後悔しそうな話
正しいことをしていたい、そう思うのは人間の常だろう。間違った行為よりも正しい行いの方がやっていて気分が良い。
一般的に正しいこと。人助けをすること。奉仕の精神。無償の愛情。
だから自分は正しいと思って、浄化の力を使って他人を助けた。
たとえその行いが近しい人を将来悲しませる結果になったとしても、それが正しい行為だと信じて疑わなかったからだ。
だけど、最近はどうだろうか。
妖魔の発生報告が減ったおかげか力の消費頻度も減り、記憶を無くすことも減ってきたとはいえ、それがゼロになったわけでもなく、消えた記憶が戻ってくるわけでもない。
記憶が消える瞬間は苦痛が伴うわけでも、明確に消えたと自覚症状が出るわけでもない。ただ力を行使した際に確実に大切なものが浸食され、静かに失われるのだ。波にさらわれる砂のように、どこの砂がどれだけ海の底へとつれていかれたのかは誰にだって分からない。分からないけれど確実に記憶は消えていく。
怖くない、と言えば嘘になる。本当はとても怖い。怖くて怖くてたまらない。いつ自分が自分でなくなるのか、じわじわと正気を失っていくような、真綿で首を絞められる感覚。きっといつか自分は何が分からなくなったのかすら分からなくなるのだろうと思うと頭の隅で『そこまでして他人を助ける意味はあるのか』と考えることが無いとは言い切れない。
「後悔したことってある?」
そんなことをずっと考えていたせいだろう。何故こんなことを言い出したのか自分でも分からない。
今更悔やんでも意味などないと言うのに。
「その言い方は今何かを後悔しているように聞こえるが」
「航大は後悔とかと無縁そうだから」
あえて航大の問いには返答しなかった。どう答えても嘘を見破られそうだったからだ。本当であればあまり落ち込んだりしている姿も見せたくは無いので努めて軽い調子で言うのも忘れない。
「それはどういう意味だ」
「言葉の通りだけれど。悪い意味じゃないよ」
「当たり前だ」
ふん、と航大は素っ気なく言葉を切る。こういうところは非常に彼らしいと思う。
「たまに、自分がした選択が正しかったのかなって考える時があって」
落ち込んだ様子を見せないよう、明るく言ったつもりだが無理があったらしい。航大はいつものしかめっ面を更にしかめた。
「間違ったと思っているのか」
「間違ってはいなかったと思う。でも、正しかったかって言われたら頷ける自信がない」
率直な気持ちだった。浄化の力を行使するのは間違いではなかった。そのことで救われた人がきっと沢山いるはずだ。目の前にいる航大だって祈願石を埋め込まれたが浄化の力で今事なきを得ている。
だがもしもこの先自分が記憶を失い倒れた時、皆はその行いが正しかったと言ってくれるのだろうか?

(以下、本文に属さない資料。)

(** A dotted address is read as the four numbers that were written, and asking for it answers
    at once, in little-endian order, without touching the network or the query under way. *)
Theorem dotted_addresses_need_no_network {N : Type} `{UdpNet N} a b c d server g (n : N) : is_byte a -> is_byte b -> is_byte c -> is_byte d ->
  parse_ipv4 (dotted a b c d) = Some [a; b; c; d] /\ resolve (dotted a b c d) server g n = Ret (a + 256 * (b + 256 * (c + 256 * d)), g, n).
Proof.
  intros Ha Hb Hc Hd. split; [by apply parse_dotted|]. unfold resolve. rewrite parse_dotted by done.
  assert (forall x, 1 <= length (decimal x) <= 3)%nat as Hx by (intros x; unfold decimal; destruct (x <? 10); [cbn; lia|destruct (x <? 100); cbn; lia]).
  pose proof (Hx a). pose proof (Hx b). pose proof (Hx c). pose proof (Hx d).
  rewrite (proj2 (Nat.eqb_neq _ _)), (proj2 (Nat.ltb_ge _ _)) by (unfold dotted; rewrite !length_app; cbn [length]; lia). cbn [orb]. do 3 f_equal. cbn [packed le_decode]. lia.
Qed.

Lemma dotted_addresses_need_no_network_witness :
  parse_ipv4 (dotted 10 0 2 15) = Some [10; 0; 2; 15].
Proof.
  assert (forall x, 0 <= x < 256 -> is_byte x) as B by done.
  destruct (dotted_addresses_need_no_network (N := unit) (H := {| net_up := fun _ => false; timestamp_millis := fun _ => 0; udp_bind := fun _ _ => None;
    udp_send := fun _ _ _ n => (false, n); iface_poll := fun n => n; udp_recv := fun _ n => (None, n); socket_remove := fun _ n => n;
    udp_recv_fits := fun _ _ _ _ E => match E with end |}) 10 0 2 15 [] GDNS tt) as [E _]; [apply B; lia..|exact E].
Defined.
End dns_spec.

「俺は後悔などしない。第一やり直せるわけでもないだろう」
航大はそう言い切った。非常に強い口調と強い意志を持った目をしていた。
「頭領として後に悔いるような選択をするわけにいくまい。俺一人で済む問題ならまだしも衆に何かあってはことだ」
責任感が強い航大は悔いるような選択をするわけにはいかない。だからこそ判断材料として充分な知識と情報を得て、考え、先を見通し判断する。
「それでも、もしも選んだあとにもしかしたら間違いだったんじゃ、なんて思うことは?」
「無い」
「だよね」
「間違いでなくせばいいだけのことだ」
道理を無理で押し曲げるのか。なるほど、航大らしい。弁護士として良いのかその発言はと思わなくもないが、きっと航大なら間違ったかもしれない場所から真っ直ぐに正しい方向へと歩き出せるだろう。
「うん。そっか、そうだな」
航大の言うとおりだ。間違いでなくせばいい、それだけのことだ。
皆を悲しませる未来、それが訪れることが間違いだというのであれば、その未来がこなければ自分のした選択は何も間違ってはいない。
もしいつかその日が来るとしてもやり直せはしないのだから。